Capacity, and making sure that we have the capacity to meet market demand is our first order of business. At the same time, we are now stepping up our commercial activities. Whereas our commercial team has spent a lot of time in the past year to two years managing allocations of products due to our back order situation, it is now pivoting to a proactive outreach to gain new customers. It’s all about growth on the top line for the company. Those would be our two primary initiatives that we’re focused on in the coming year.

Joe Diaz, Investor Relations Consultant, Lytham Partners: Will you be expecting any additional Re-Tain write-downs in 2026?

Timothy Fiori, Chief Financial Officer, ImmuCell Corporation: Hi, Joe. I’ll take that one. We don’t anticipate any large write-downs for the assets formerly associated with Re-Tain. We’re evaluating the best way to roll out this larger capacity expansion project, medium term, using the former Re-Tain plant and the majority of the former Re-Tain assets. We have booked a modest salvage value, $200,000 associated with the assets that have been written down, and there’s always a chance that we’ll reevaluate a specific piece of equipment over time, but currently we’re really not seeing anything like that.

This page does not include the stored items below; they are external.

(* ===== verification/BuddyBits.v ===== *)
(** * Refusals of the memory crate

    Models [crates/mem/src/error.rs]: the refusals the allocators answer with.  Then the bitmaps the
    buddy allocator keeps, and the sets of their words. *)

From Stdlib Require Import String.
From S2P Require Import Prelude.
#[local] Open Scope N_scope.

(** [ExtentRefusal] and [LayoutRefusal]; the latter's constructors carry its name where the two share one. *)
Inductive ExtentRefusal :=
| OtherArena | NoSuchRegion | Misaligned | WrongLength | OutOfRange | NotAllocated | Stale | Claimed.
Inductive LayoutRefusal := LayoutOutOfRange | LayoutMisaligned | Overlap | NotAWord | TouchesWord.

(** [MemError]; an OS error code is an [i32]. [MemOutOfRange] is its [OutOfRange]. *)
Inductive MemError :=
| StaleHandle (index generation : N)
| SlabFull (capacity : N)
| ArenaExhausted (requested largest_free : N)
| BudgetExceeded (requested available : N)
| LockRefused (requested locked : N) (code : option Z)
| RegionRefused (len : N) (code : option Z)
| TooLarge (len max : N)
| BadCapacity (capacity : N)
| OsRefused (call : string) (code : option Z)
| MemOutOfRange (offset len : N)
| ForeignExtent (offset len : N) (reason : ExtentRefusal)
| LayoutRefused (offset len : N) (reason : LayoutRefusal)
| GenerationExhausted (index : N)
| RegionOccupied (region : N)
| RegionInUse (region allocated : N)
| ViewsExhausted (most : N).
#[export] Instance ExtentRefusal_eq_dec : EqDecision ExtentRefusal.
Proof. solve_decision. Defined.
#[export] Instance LayoutRefusal_eq_dec : EqDecision LayoutRefusal.
Proof. solve_decision. Defined.
#[export] Instance MemError_eq_dec : EqDecision MemError.
Proof. solve_decision. Defined.

(** * Bitmaps of the buddy allocator

    Models [Bits] and [WordSet] of [crates/mem/src/buddy.rs]: one bit per
    granule in 64-bit words, the set of words a walk must visit, and the loop
    that takes the set bits of a word one by one. *)

#[local] Open Scope N_scope.

(** ** Words *)
Definition WORD_BITS : N := 64.

(** [usize::div_ceil]. *)
Definition div_ceil (a b : N) : N := (a + (b - 1)) / b.

(** [u64::trailing_zeros] (64 for zero). *)
Fixpoint pos_trailing_zeros (p : positive) : N :=
  match p with xO p => 1 + pos_trailing_zeros p | _ => 0 end.
Definition trailing_zeros (n : N) : N :=
  match n with 0 => WORD_BITS | Npos p => pos_trailing_zeros p end.

(** [slice::get] and an update through [slice::get_mut], at a word's index. *)
Definition word_at (ws : list N) (w : N) : option N := ws !! N.to_nat w.
Definition word_update (ws : list N) (w : N) (f : N → N) : list N := alter f (N.to_nat w) ws.

(** ** [Bits] *)

(** [Bits::new]. *)
Definition bits_new (bits : N) : list N := replicate (N.to_nat (div_ceil bits WORD_BITS)) 0.
(** [Bits::word_and_mask]. *)
Definition word_and_mask (index : N) : N * N := (index / WORD_BITS, N.shiftl 1 (index mod WORD_BITS)).
(** [Bits::index_of]: [None] where the index does not fit a [u32]. *)
Definition bit_index_of (word bit : N) : option N :=
  let index := word * WORD_BITS + bit in if index <=? u32_max then Some index else None.
(** [Bits::get]. *)
Definition bits_get (ws : list N) (index : N) : bool :=
  let '(word, mask) := word_and_mask index in
  from_option (λ w, negb (N.land w mask =? 0)) false (word_at ws word).
(** [Bits::set]. *)
Definition bits_set (ws : list N) (index : N) (on : bool) : list N :=
  let '(word, mask) := word_and_mask index in
  word_update ws word (λ w, if on then N.lor w mask else N.ldiff w mask).

(** ** [WordSet] *)

(** [WordSet::new]. *)
Definition words_new (bits : N) : list N := replicate (N.to_nat (div_ceil bits WORD_BITS)) 0.
(** [WordSet::insert] and [WordSet::remove]. *)
Definition words_insert (ws : list N) (word : N) : list N :=
  word_update ws (word / WORD_BITS) (λ s, N.lor s (N.shiftl 1 (word mod WORD_BITS))).
Definition words_remove (ws : list N) (word : N) : list N :=
  word_update ws (word / WORD_BITS) (λ s, N.ldiff s (N.shiftl 1 (word mod WORD_BITS))).
(** [WordSet::insert_all]. *)
Definition words_insert_all (ws : list N) (words : N) : list N :=
  foldl (λ ws w, words_insert ws (N.of_nat w)) ws (seq 0 (N.to_nat words)).
(** [while summary != 0 { let bit = summary.trailing_zeros(); summary &= summary.wrapping_sub(1); … }]: the bits the
    loop visits, lowest first. *)
Fixpoint set_bits (turns : nat) (summary : N) : list N :=
  match turns with
  | O => []
  | S turns =>
      if summary =? 0 then []
      else trailing_zeros summary :: set_bits turns (N.land summary (summary - 1))
  end.
Definition bits_of (summary : N) : list N := set_bits 64 summary.

(** ** The bit loop visits each set bit once *)
Lemma testbit_double_0 p : N.testbit (N.pos p~0) 0 = false.
Proof. done. Qed.
Lemma land_pred p : ∀ i, N.testbit (N.land (N.pos p) (N.pos p - 1)) i = N.testbit (N.pos p) i && negb (i =? pos_trailing_zeros p).
Proof.
  induction p as [p IH|p IH|]; intros i; cbn [pos_trailing_zeros].
  - replace (N.pos p~1 - 1) with (N.pos p~0) by lia. rewrite N.land_spec. destruct i as [|i] using N.peano_ind; [done|].
    replace (N.succ i =? 0) with false by (symmetry; apply N.eqb_neq; lia). rewrite andb_true_r.
    change (N.pos p~1) with (2 * N.pos p + 1). change (N.pos p~0) with (2 * N.pos p).
    rewrite N.testbit_odd_succ, N.testbit_even_succ by lia. apply andb_diag.
  - rewrite N.land_spec. destruct i as [|i] using N.peano_ind; [done|].
    replace (N.pos p~0 - 1) with (2 * (N.pos p - 1) + 1) by lia. change (N.pos p~0) with (2 * N.pos p).
    rewrite N.testbit_odd_succ, N.testbit_even_succ, <- N.land_spec, IH by lia. f_equal. f_equal.
    destruct (N.eqb_spec i (pos_trailing_zeros p)), (N.eqb_spec (N.succ i) (1 + pos_trailing_zeros p)); lia || done.
  - destruct i as [|i] using N.peano_ind; [done|]. rewrite N.land_0_r, N.bits_0.
    symmetry. apply andb_false_intro1. change 1 with (2 * 0 + 1). rewrite N.testbit_odd_succ by lia. apply N.bits_0.
Qed.
Lemma testbit_trailing p : N.testbit (N.pos p) (pos_trailing_zeros p) = true.
Proof.
  induction p as [p IH|p IH|]; cbn [pos_trailing_zeros]; [done| |done].
  change (N.pos p~0) with (2 * N.pos p). rewrite N.add_1_l, N.testbit_even_succ by lia. done.
Qed.

Lemma trailing_least p i : N.testbit (N.pos p) i = true → pos_trailing_zeros p ≤ i.
Proof.
  revert i. induction p as [p IH|p IH|]; intros i; cbn [pos_trailing_zeros]; [lia| |lia].
  destruct i as [|i] using N.peano_ind; [done|]. change (N.pos p~0) with (2 * N.pos p).
  rewrite N.testbit_even_succ by lia. intros H%IH. lia.
Qed.

Lemma set_bits_spec turns s :
  (∀ i, N.testbit s i = true → 64 - N.of_nat turns ≤ i < 64) → (turns ≤ 64)%nat →
  NoDup (set_bits turns s) ∧ ∀ i, i ∈ set_bits turns s ↔ N.testbit s i = true.
Proof.
  revert s. induction turns as [|turns IH]; intros s Hs Ht; cbn [set_bits].
  { split; [apply NoDup_nil_2|]. intros i. rewrite elem_of_nil. split; [done|]. intros H%Hs. lia. }
  destruct s as [|p]; cbn [N.eqb].
  { split; [apply NoDup_nil_2|]. intros i. rewrite elem_of_nil, N.bits_0. done. }
  cbn [trailing_zeros]. pose proof (land_pred p) as Hp. pose proof (Hs _ (testbit_trailing p)) as Hlow.
  destruct (IH (N.land (N.pos p) (N.pos p - 1))) as [Hnd Hin]; [|lia|].
  { intros i. rewrite Hp. intros [Hi Hne]%andb_true_iff. apply negb_true_iff, N.eqb_neq in Hne.
    pose proof (trailing_least _ _ Hi). specialize (Hs i Hi). lia. }
  split.
  - apply NoDup_cons_2; [|done]. rewrite Hin, Hp, N.eqb_refl. by rewrite andb_false_r.
  - intros i. rewrite elem_of_cons, Hin, Hp, andb_true_iff, negb_true_iff, N.eqb_neq.
    destruct (decide (i = pos_trailing_zeros p)) as [->|]; [rewrite testbit_trailing|]; naive_solver.
Qed.

(** A word: all its bits below 64. *)
Definition is_word (w : N) : Prop := ∀ i, N.testbit w i = true → i < 64.
Lemma is_word_0 : is_word 0.
Proof. intros i. by rewrite N.bits_0. Qed.
Lemma is_word_lor a b : is_word a → is_word b → is_word (N.lor a b).
Proof. intros Ha Hb i. rewrite N.lor_spec. intros [?|?]%orb_true_iff; auto. Qed.
Lemma is_word_ldiff a b : is_word a → is_word (N.ldiff a b).
Proof. intros Ha i. rewrite N.ldiff_spec. intros [? _]%andb_true_iff. auto. Qed.
Lemma is_word_land a b : is_word a → is_word (N.land a b).
Proof. intros Ha i. rewrite N.land_spec. intros [? _]%andb_true_iff. auto. Qed.
Lemma mask_spec k i : N.testbit (N.shiftl 1 k) i = (k =? i).
Proof. rewrite N.shiftl_1_l. apply N.pow2_bits_eqb. Qed.
Lemma is_word_mask k : k < 64 → is_word (N.shiftl 1 k).
Proof. intros Hk i. rewrite mask_spec. intros <-%N.eqb_eq. done. Qed.

Lemma bits_of_spec w : is_word w → NoDup (bits_of w) ∧ ∀ i, i ∈ bits_of w ↔ N.testbit w i = true.
Proof. intros Hw. apply set_bits_spec; [|lia]. intros i Hi%Hw. lia. Qed.

#[global] Opaque bits_of.

Lemma trailing_zeros_pow k : trailing_zeros (2 ^ k) = k.
Proof.
  induction k as [|k IH] using N.peano_ind; [done|]. rewrite N.pow_succ_r'. destruct (2 ^ k) as [|q] eqn:E.
  { pose proof (N.pow_nonzero 2 k). lia. }
  change (2 * N.pos q) with (N.pos q~0). cbn [trailing_zeros pos_trailing_zeros] in *. lia.
Qed.

(** ** Bits *)

(** The words of a bitmap. *)
Definition words_ok (ws : list N) : Prop := Forall is_word ws.
Definition capacity (ws : list N) : N := N.of_nat (length ws) * 64.

Lemma bits_get_testbit ws i : bits_get ws i = from_option (λ w, N.testbit w (i mod 64)) false (word_at ws (i / 64)).
Proof.
  unfold bits_get, word_and_mask, WORD_BITS. destruct (word_at ws (i / 64)) as [w|]; [|done]. cbn [from_option].
  destruct (N.testbit w (i mod 64)) eqn:E.
  - apply negb_true_iff, N.eqb_neq. intros H. assert (N.testbit (N.land w (N.shiftl 1 (i mod 64))) (i mod 64) = true) as Hb.
    { by rewrite N.land_spec, E, mask_spec, N.eqb_refl. }
    by rewrite H, N.bits_0 in Hb.
  - apply negb_false_iff, N.eqb_eq. apply N.bits_inj. intros j. rewrite N.land_spec, N.bits_0, mask_spec.
    destruct (N.eqb_spec (i mod 64) j) as [<-|]; [by rewrite E|apply andb_false_r].
Qed.

Lemma word_update_at ws w f w' :
  word_at (word_update ws w f) w' = if decide (w = w') then f <$> word_at ws w else word_at ws w'.
Proof.
  unfold word_at, word_update. case_decide as E.
  - subst w'. apply list_lookup_alter_eq.
  - apply list_lookup_alter_ne. lia.
Qed.
Lemma length_word_update ws w f : length (word_update ws w f) = length ws.
Proof. apply length_alter. Qed.
Lemma words_ok_update ws w f : words_ok ws → (∀ x, is_word x → is_word (f x)) → words_ok (word_update ws w f).
Proof. intros Hws Hf. apply Forall_alter; [done|]. intros x _. apply Hf. Qed.
Lemma words_ok_at ws w x : words_ok ws → word_at ws w = Some x → is_word x.
Proof. intros Hws Hx. by eapply Forall_lookup_1. Qed.
Lemma word_at_some ws w : w < N.of_nat (length ws) → is_Some (word_at ws w).
Proof. intros Hw. apply lookup_lt_is_Some. lia. Qed.

Lemma length_bits_set ws i on : length (bits_set ws i on) = length ws.
Proof. apply length_word_update. Qed.
Lemma words_ok_bits_set ws i on : words_ok ws → words_ok (bits_set ws i on).
Proof.
  intros Hws. apply words_ok_update; [done|]. intros x Hx. pose proof (N.mod_lt i 64 ltac:(lia)).
  destruct on; [apply is_word_lor; [done|by apply is_word_mask]|by apply is_word_ldiff].
Qed.
Lemma bits_get_set ws i on j :
  i < capacity ws → bits_get (bits_set ws i on) j = if decide (i = j) then on else bits_get ws j.
Proof.
  intros Hi. rewrite !bits_get_testbit. unfold bits_set, word_and_mask, WORD_BITS. rewrite word_update_at.
  pose proof (N.div_mod' i 64). pose proof (N.div_mod' j 64). pose proof (N.mod_lt i 64 ltac:(lia)). pose proof (N.mod_lt j 64 ltac:(lia)).
  unfold capacity in Hi. case_decide as E.
  - destruct (word_at_some ws (i / 64)) as [w Hw]; [apply N.Div0.div_lt_upper_bound; lia|]. rewrite <- E, Hw. cbn [fmap option_fmap option_map from_option].
    case_decide as E2.
    + subst j. destruct on; [rewrite N.lor_spec|rewrite N.ldiff_spec]; rewrite mask_spec, N.eqb_refl; [apply orb_true_r|apply andb_false_r].
    + assert (i mod 64 =? j mod 64 = false) as Hne by (apply N.eqb_neq; lia).
      destruct on; [rewrite N.lor_spec|rewrite N.ldiff_spec]; rewrite mask_spec, Hne; [apply orb_false_r|apply andb_true_r].
  - rewrite decide_False by congruence. done.
Qed.
Lemma bits_get_new n i : bits_get (bits_new n) i = false.
Proof.
  rewrite bits_get_testbit. unfold bits_new, word_at. destruct (replicate _ _ !! _) as [w|] eqn:E; [|done].
  apply lookup_replicate in E as [-> _]. apply N.bits_0.
Qed.
Lemma words_ok_new n : words_ok (bits_new n).
Proof. apply Forall_replicate, is_word_0. Qed.
Lemma capacity_new n : n ≤ capacity (bits_new n).
Proof.
  unfold capacity, bits_new, div_ceil, WORD_BITS. rewrite length_replicate. pose proof (N.div_mod' (n + (64 - 1)) 64).
  pose proof (N.mod_lt (n + (64 - 1)) 64 ltac:(lia)). lia.
Qed.

(** A word's bits are the bits of its granules. *)
Lemma bits_get_word ws w b : b < 64 → bits_get ws (w * 64 + b) = from_option (λ x, N.testbit x b) false (word_at ws w).
Proof.
  intros Hb. rewrite bits_get_testbit. f_equal.
  - f_equal. rewrite N.add_comm, N.Div0.mod_add, N.mod_small by lia. done.
  - f_equal. rewrite N.add_comm, N.div_add, N.div_small by lia. lia.
Qed.

(** ** Word sets *)
Lemma length_words_insert ws w : length (words_insert ws w) = length ws.
Proof. apply length_word_update. Qed.
Definition words_has (ws : list N) (w : N) : bool := bits_get ws w.
Lemma words_insert_bits ws w : words_insert ws w = bits_set ws w true.
Proof. done. Qed.
Lemma words_remove_bits ws w : words_remove ws w = bits_set ws w false.
Proof. done. Qed.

Joe Diaz, Investor Relations Consultant, Lytham Partners: Okay. As it relates to 2025 revenue, how much of it do you consider to be recurring? Is that something that will be the case in 2026 and 2027?

Olivier te Boekhorst, President and Chief Executive Officer, ImmuCell Corporation: Thanks, Joe. I’ll take that question. The, you know, once customers are on our product, they see a fairly dramatic change or reduction in scours related to the pathogens that our products protect against. Despite price increases and some supply constraints over the last few years, they have largely remained loyal to the company and to the product because of its impact on their operation. We aren’t at this time able to calculate things like churn to give you an exact answer around recurring revenue due to all the things that happened during the backorder situation. For example, if a customer couldn’t get our product from one distributor, they would ask another distributor for the product, and then that impacts the way that we can calculate churn.

That’s just an example. You know, what I can say is with my sales team’s input, but also from my own personal visits to customers over the last three, four months, is there’s a high degree of loyalty and a high degree of satisfaction with our products.

Joe Diaz, Investor Relations Consultant, Lytham Partners: Fantastic. Well, with that said, I think this will conclude the Q&A section. I wanna thank all of you for participating in today’s call. We look forward to talking with you again to review the results for the quarter ended March 31, 2026, during the week of May 11th, 2026. Thanks again, and have a great day.

Jamie, Conference Call Operator: Thank you for attending today’s presentation. The conference is now concluded. You may now disconnect.